* [PROMPT]: Some of the lines below need repeating. Reproduce exactly those between the lines holding "Definition de_inode (buf" and "Inductive walked := At", inclusive.

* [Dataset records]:

(* ===== verification/Ext2Dir.v ===== *)
(** * Directories and paths of the ext2 file system (kernel/fs/ext2.c)

    Lookup, insertion and removal of directory entries, the calls that create,
    remove and rename files, and path resolution, on top of the blocks and
    inodes of Ext2.v.  Names and paths are lists of characters without the
    terminator.  A walk over the entries of a block ends with an answer; it may
    also run forever, when an entry has length 0, and it may leave the block,
    when the lengths of the entries do not add up; what the code reads there
    is not determined by the block. *)

From stdpp Require Import prelude gmap.
From Stdlib Require Import ZArith Lia.
From S2P Require Import Prelude KString Disk Pmm Ext2.
Import Disk Ext2.
Local Open Scope Z_scope.

Module Ext2Dir.

(** ** Answers *)

Inductive answer (A : Type) :=
| Answer (a : A)
| Running
| Stray.
Arguments Answer {A} a.
Arguments Running {A}.
Arguments Stray {A}.

#[export] Instance answer_bind : MBind answer := fun A B f m =>
  match m with Answer a => f a | Running => Running | Stray => Stray end.

Definition EXT2_FT_REG_FILE : Z := 1.
Definition EXT2_FT_DIR : Z := 2.

(** ** Entries

    [struct ext2_dir_entry] at offset [o] of a block: inode, record length, name
    length, file type, and the name behind these 8 bytes. *)

Definition DE_SIZE : Z := 8.
Definition de_inode (buf : list Z) (o : Z) : Z := rd32 buf o.
Definition de_rec_len (buf : list Z) (o : Z) : Z := rd16 buf (o + 4).
Definition de_name_len (buf : list Z) (o : Z) : Z := zget buf (o + 6).

(** Whether the entry has the name; the comparison may leave the block. *)
Definition de_matches (buf : list Z) (o : Z) (name : list Z) : answer bool :=
  if negb (de_inode buf o =? 0) && (de_name_len buf o =? Z.of_nat (length name)) then
    match KString.strncmp (length name) (drop (Z.to_nat (o + DE_SIZE)) buf) (name ++ [0]) with
    | Some r => Answer (r =? 0)
    | None => Stray
    end
  else Answer false.

(** A new entry. *)
Definition de_bytes (ino rec_len name_len file_type : Z) (name : list Z) : list Z :=
  le_bytes 4 ino ++ le_bytes 2 rec_len ++ [u8 name_len; u8 file_type] ++ name.

(** [(x + 3) & ~3u] *)
Definition round4 (x : Z) : Z := Z.land (u32 (x + 3)) (2 ^ 32 - 4).

(** ** Lookup *)

(** Where a walk over a block ended: at an entry, or at the offset where the
    next block is to be read. *)
Inductive walked := At (bo : Z) | Moved (offset : Z).

(** The inner loop: [bo] is the offset in the block, [offset] in the directory. *)
Fixpoint walk (fuel : nat) (hit : Z -> answer bool) (buf : list Z) (bs size offset bo : Z) : answer walked :=
  match fuel with
  | O => Running
  | S fuel' =>
      if negb ((bo <? bs) && (offset <? size)) then Answer (Moved offset) else
      if bs <? bo + DE_SIZE then Stray else
      if de_rec_len buf bo =? 0 then Answer (Moved offset) else
      h ← hit bo;
      if h : bool then Answer (At bo) else
      walk fuel' hit buf bs size (u32 (offset + de_rec_len buf bo)) (u32 (bo + de_rec_len buf bo))
  end.

(** The outer loop.  [fuel] bounds its rounds. *)
Fixpoint lookup_loop (fuel : nat) (n : ext2_inode) (name : list Z) (offset : Z) (s : ext2) : answer Z :=
  match fuel with
  | O => Running
  | S fuel' =>
      if negb (offset <? i_size n) then Answer 0 else
      let b := ext2_get_block n (offset / block_size s) s in
      if b =? 0 then Answer 0 else
      match ext2_read_block b s with
      | None => Answer 0
      | Some buf =>
          w ← walk (S (Z.to_nat (block_size s))) (fun bo => de_matches buf bo name) buf (block_size s) (i_size n) offset (offset mod block_size s);
          match w with
          | At bo => Answer (de_inode buf bo)
          | Moved offset => lookup_loop fuel' n name offset s
          end
      end
  end.

(** A round that makes progress moves on by at least one byte, so a lookup
    that is still running after as many rounds as the directory has bytes
    never ends. *)
Definition rounds (n : ext2_inode) : nat := S (Z.to_nat (i_size n)).

Definition ext2_lookup (parent_ino : Z) (name : list Z) (s : ext2) : answer Z :=
  match ext2_read_inode parent_ino s with
  | None => Answer 0
  | Some n => if Z.land (i_mode n) EXT2_S_IFDIR =? 0 then Answer 0 else lookup_loop (rounds n) n name 0 s
  end.

(** ** Paths *)

Definition SLASH : Z := 47.

(** The characters up to the first slash, and those behind it. *)
Fixpoint component (p : list Z) : list Z * option (list Z) :=
  match p with
  | [] => ([], None)
  | c :: p' => if c =? SLASH then ([], Some p') else let '(w, r) := component p' in (c :: w, r)
  end.

(** The loop over the components, [fuel] more than the characters left. *)
Fixpoint path_loop (fuel : nat) (cur_ino : Z) (p : list Z) (s : ext2) : answer Z :=
  match fuel, p with
  | O, _ => Running
  | S _, [] => Answer cur_ino
  | S fuel', _ :: _ =>
      match component p with
      | ([], _) => Answer cur_ino
      | (w, rest) =>
          ino ← ext2_lookup cur_ino w s;
          if ino =? 0 then Answer 0 else
          match rest with
          | Some p => path_loop fuel' ino p s
          | None => Answer ino
          end
      end
  end.

Definition ext2_path_lookup (path : list Z) (s : ext2) : answer Z :=
  if negb (ext2_mounted s) then Answer 0 else
  let path := match path with c :: p => if c =? SLASH then p else path | [] => [] end in
  match path with
  | [] => Answer EXT2_ROOT_INODE
  | _ :: _ => path_loop 256 EXT2_ROOT_INODE (take 255 path) s
  end.

(** The bytes read, or [None] for an error. *)
Definition ext2_read_path (path : list Z) (buf_size : Z) (s : ext2) : answer (option (list Z)) :=
  ino ← ext2_path_lookup path s;
  if ino =? 0 then Answer None else
  match ext2_read_inode ino s with
  | None => Answer None
  | Some n => Answer (ext2_read_file n 0 buf_size s)
  end.

(** The position of the last slash. *)
Fixpoint last_slash (i : Z) (path : list Z) : Z :=
  match path with
  | [] => -1
  | c :: p => let r := last_slash (i + 1) p in if r =? -1 then (if c =? SLASH then i else -1) else r
  end.

(** The parent's path and the name. *)
Definition ext2_path_split (path : list Z) : list Z * list Z :=
  let slash := last_slash 0 path in
  let name := take 127 (drop (Z.to_nat (slash + 1)) path) in
  if slash <=? 0 then ([SLASH], name) else (take (Z.to_nat (Z.min slash 127)) path, name).

(** ** Adding and removing entries *)

(** The length that an entry needs for its name. *)
Definition de_actual (buf : list Z) (o : Z) : Z := round4 (DE_SIZE + de_name_len buf o).

(** An entry with [needed] bytes to spare behind its name. *)
Definition has_room (buf : list Z) (needed : Z) (bo : Z) : answer bool :=
  Answer (needed <=? u32 (de_rec_len buf bo - de_actual buf bo)).

(** Split the entry at [bo]. *)
Definition split_entry (buf : list Z) (bo ino file_type : Z) (name : list Z) : list Z :=
  let actual := de_actual buf bo in
  let old_rec_len := de_rec_len buf bo in
  let buf := blit buf (bo + 4) (le_bytes 2 actual) in
  blit buf (bo + actual) (de_bytes ino (old_rec_len - actual) (Z.of_nat (length name)) file_type name).

(** The search for room, block by block: the changed state, or the end of the
    directory. *)
Fixpoint add_loop (fuel : nat) (n : ext2_inode) (ino : Z) (name : list Z) (file_type offset : Z) (s : ext2) : answer (option (ext2 * Z)) :=
  match fuel with
  | O => Running
  | S fuel' =>
      if negb (offset <? i_size n) then Answer None else
      let b := ext2_get_block n (offset / block_size s) s in
      if b =? 0 then Answer None else
      match ext2_read_block b s with
      | None => Answer (Some (s, -1))
      | Some buf =>
          let needed := round4 (DE_SIZE + Z.of_nat (length name)) in
          w ← walk (S (Z.to_nat (block_size s))) (has_room buf needed) buf (block_size s) (i_size n) offset (offset mod block_size s);
          match w with
          | At bo =>
              if block_size s <? bo + de_actual buf bo + DE_SIZE + Z.of_nat (length name) then Stray else
              Answer (Some ((ext2_write_block b (split_entry buf bo ino file_type name) s).1, 0))
          | Moved offset => add_loop fuel' n ino name file_type offset s
          end
      end
  end.

(** No room in the existing blocks: a new block with one entry. *)
Definition add_block (dir_ino : Z) (n : ext2_inode) (ino : Z) (name : list Z) (file_type : Z) (s : ext2) : answer (ext2 * Z) :=
  let '(s, b) := ext2_alloc_block s in
  if b =? 0 then Answer (s, -1) else
  let '(s, n', _) := ext2_set_block n (i_size n / block_size s) b s in
  let n := n' <| i_blocks ::= fun c => u32 (c + block_size s / 512) |> <| i_size ::= fun c => u32 (c + block_size s) |> in
  if block_size s <? DE_SIZE + Z.of_nat (length name) then Stray else
  let buf := blit (replicate (Z.to_nat (block_size s)) 0) 0 (de_bytes ino (block_size s) (Z.of_nat (length name)) file_type name) in
  let s := (ext2_write_block b buf s).1 in
  let s := (ext2_write_inode dir_ino n s).1 in
  Answer (ext2_flush_metadata s, 0).

Definition ext2_add_dir_entry (dir_ino ino : Z) (name : list Z) (file_type : Z) (s : ext2) : answer (ext2 * Z) :=
  match ext2_read_inode dir_ino s with
  | None => Answer (s, -1)
  | Some n =>
      r ← add_loop (rounds n) n ino name file_type 0 s;
      match r with
      | Some r => Answer r
      | None => add_block dir_ino n ino name file_type s
      end
  end.

(** The inner loop of the removal: the block without the entry.  [prev] is the
    entry before [bo]. *)
Fixpoint remove_walk (fuel : nat) (buf : list Z) (bs bo : Z) (prev : option Z) (name : list Z) : answer (option (list Z)) :=
  match fuel with
  | O => Running
  | S fuel' =>
      if negb (bo <? bs) then Answer None else
      if bs <? bo + DE_SIZE then Stray else
      if de_rec_len buf bo =? 0 then Answer None else
      h ← de_matches buf bo name;
      if h : bool then
        Answer (Some (match prev with
                      | Some p => blit buf (p + 4) (le_bytes 2 (de_rec_len buf p + de_rec_len buf bo))
                      | None => blit buf bo (le_bytes 4 0)
                      end))
      else remove_walk fuel' buf bs (u32 (bo + de_rec_len buf bo)) (Some bo) name
  end.

Fixpoint remove_loop (fuel : nat) (n : ext2_inode) (name : list Z) (offset : Z) (s : ext2) : answer (ext2 * Z) :=
  match fuel with
  | O => Running
  | S fuel' =>
      if negb (offset <? i_size n) then Answer (s, -1) else
      let b := ext2_get_block n (offset / block_size s) s in
      if b =? 0 then Answer (s, -1) else
      match ext2_read_block b s with
      | None => Answer (s, -1)
      | Some buf =>
          r ← remove_walk (S (Z.to_nat (block_size s))) buf (block_size s) 0 None name;
          match r with
          | Some buf => Answer ((ext2_write_block b buf s).1, 0)
          | None => remove_loop fuel' n name (u32 (offset + block_size s)) s
          end
      end
  end.

Definition ext2_remove_dir_entry (dir_ino : Z) (name : list Z) (s : ext2) : answer (ext2 * Z) :=
  match ext2_read_inode dir_ino s with
  | None => Answer (s, -1)
  | Some n => remove_loop (rounds n) n name 0 s
  end.

(** ** Creating and removing files *)

Definition ext2_create (parent_ino : Z) (name : list Z) (mode : Z) (s : ext2) : answer (ext2 * Z) :=
  if negb (ext2_mounted s) then Answer (s, 0) else
  l ← ext2_lookup parent_ino name s;
  if negb (l =? 0) then Answer (s, 0) else
  let '(s, ino) := ext2_alloc_inode s in
  if ino =? 0 then Answer (s, 0) else
  let n := inode_zero <| i_mode := u16 mode |> <| i_links_count := 1 |> in
  let '(s, r) := ext2_write_inode ino n s in
  if r <? 0 then Answer (ext2_free_inode ino s, 0) else
  let ft := if Z.land mode EXT2_S_IFDIR =? 0 then EXT2_FT_REG_FILE else EXT2_FT_DIR in
  '(s, r) ← ext2_add_dir_entry parent_ino ino name ft s;
  if r <? 0 then Answer (ext2_free_inode ino s, 0) else Answer (ext2_flush_metadata s, ino).

(** The block of a new directory, with its two entries. *)
Definition dot_block (ino parent_ino bs : Z) : list Z :=
  let buf := blit (replicate (Z.to_nat bs) 0) 0 (de_bytes ino 12 1 EXT2_FT_DIR [46]) in
  blit buf 12 (de_bytes parent_ino (bs - 12) 2 EXT2_FT_DIR [46; 46]).

Definition ext2_mkdir (parent_ino : Z) (name : list Z) (s : ext2) : answer (ext2 * Z) :=
  if negb (ext2_mounted s) then Answer (s, 0) else
  l ← ext2_lookup parent_ino name s;
  if negb (l =? 0) then Answer (s, 0) else
  let '(s, ino) := ext2_alloc_inode s in
  if ino =? 0 then Answer (s, 0) else
  let '(s, dir_block) := ext2_alloc_block s in
  if dir_block =? 0 then Answer (ext2_free_inode ino s, 0) else
  let n := inode_zero <| i_mode := EXT2_S_IFDIR + 0x1ED |> <| i_links_count := 2 |> <| i_size := block_size s |>
             <| i_blocks := block_size s / 512 |> <| i_block ::= fun l => zset l 0 dir_block |> in
  let s := (ext2_write_block dir_block (dot_block ino parent_ino (block_size s)) s).1 in
  let s := (ext2_write_inode ino n s).1 in
  '(s, r) ← ext2_add_dir_entry parent_ino ino name EXT2_FT_DIR s;
  if r <? 0 then Answer (ext2_free_inode ino (ext2_free_block dir_block s), 0) else
  let s := match ext2_read_inode parent_ino s with
           | Some p => (ext2_write_inode parent_ino (p <| i_links_count ::= fun c => u16 (c + 1) |>) s).1
           | None => s
           end in
  let bg := u32 (ino - 1) / s_inodes_per_group (sb s) in
  let s := upd_bg bg (fun g => g <| bg_used_dirs_count ::= fun c => u16 (c + 1) |>) s in
  Answer (ext2_flush_metadata s, ino).

(** Free the blocks in a list of pointers. *)
Definition free_list (bs : list Z) (s : ext2) : ext2 := foldl (fun s b => if b =? 0 then s else ext2_free_block b s) s bs.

* [RESULT OF THE TASK]:
Definition de_inode (buf : list Z) (o : Z) : Z := rd32 buf o.
Definition de_rec_len (buf : list Z) (o : Z) : Z := rd16 buf (o + 4).
Definition de_name_len (buf : list Z) (o : Z) : Z := zget buf (o + 6).

(** Whether the entry has the name; the comparison may leave the block. *)
Definition de_matches (buf : list Z) (o : Z) (name : list Z) : answer bool :=
  if negb (de_inode buf o =? 0) && (de_name_len buf o =? Z.of_nat (length name)) then
    match KString.strncmp (length name) (drop (Z.to_nat (o + DE_SIZE)) buf) (name ++ [0]) with
    | Some r => Answer (r =? 0)
    | None => Stray
    end
  else Answer false.

(** A new entry. *)
Definition de_bytes (ino rec_len name_len file_type : Z) (name : list Z) : list Z :=
  le_bytes 4 ino ++ le_bytes 2 rec_len ++ [u8 name_len; u8 file_type] ++ name.

(** [(x + 3) & ~3u] *)
Definition round4 (x : Z) : Z := Z.land (u32 (x + 3)) (2 ^ 32 - 4).

(** ** Lookup *)

(** Where a walk over a block ended: at an entry, or at the offset where the
    next block is to be read. *)
Inductive walked := At (bo : Z) | Moved (offset : Z).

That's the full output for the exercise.